= DESCRIPTION OF THE TASK =
Your result will be the set of lines with "length", copied from the material below.

= EXTRACTED MATERIAL =
(** [scanstring(s, end, strict=True)], from after the opening quote. Each
    turn of the loop consumes a character, so the length of the text is
    fuel enough. *)
Fixpoint scanstring_loop (fuel : nat) (s : pystr) : option (pystr * pystr) :=
  match fuel with
  | O => None
  | S fuel' =>
      match s with
      | [] => None
      | c :: s1 =>
          if c =? 34 then Some ([], s1)
          else if c =? 92 then
            match s1 with
            | [] => None
            | esc :: s2 =>
                if esc =? 117 then
                  match decode_uXXXX s2 with
                  | None => None
                  | Some (uni, s3) =>
                      let pair :=
                        if (0xd800 <=? uni) && (uni <=? 0xdbff) then
                          match s3 with
                          | b :: u :: s4 =>
                              if (b =? 92) && (u =? 117) then
                                match decode_uXXXX s4 with
                                | None => None
                                | Some (uni2, s5) =>
                                    if (0xdc00 <=? uni2) && (uni2 <=? 0xdfff)
                                    then Some (0x10000 + (uni - 0xd800) * 1024
                                               + (uni2 - 0xdc00), s5)
                                    else Some (uni, s3)
                                end
                              else Some (uni, s3)
                          | _ => Some (uni, s3)
                          end
                        else Some (uni, s3) in
                      match pair with
                      | None => None
                      | Some (char, s') =>
                          match scanstring_loop fuel' s' with
                          | None => None
                          | Some (str, r) => Some (char :: str, r)
                          end
                      end
                  end
                else
                  match backslash esc with
                  | None => None
                  | Some char =>
                      match scanstring_loop fuel' s2 with
                      | None => None
                      | Some (str, r) => Some (char :: str, r)
                      end
                  end
            end
          else if (0 <=? c) && (c <? 32) then None
          else
            match scanstring_loop fuel' s1 with
            | None => None
            | Some (str, r) => Some (c :: str, r)
            end
      end
  end.

Definition scanstring (s : pystr) : option (pystr * pystr) :=
  scanstring_loop (length s) s.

= WRITTEN REPLY =
    turn of the loop consumes a character, so the length of the text is
  scanstring_loop (length s) s.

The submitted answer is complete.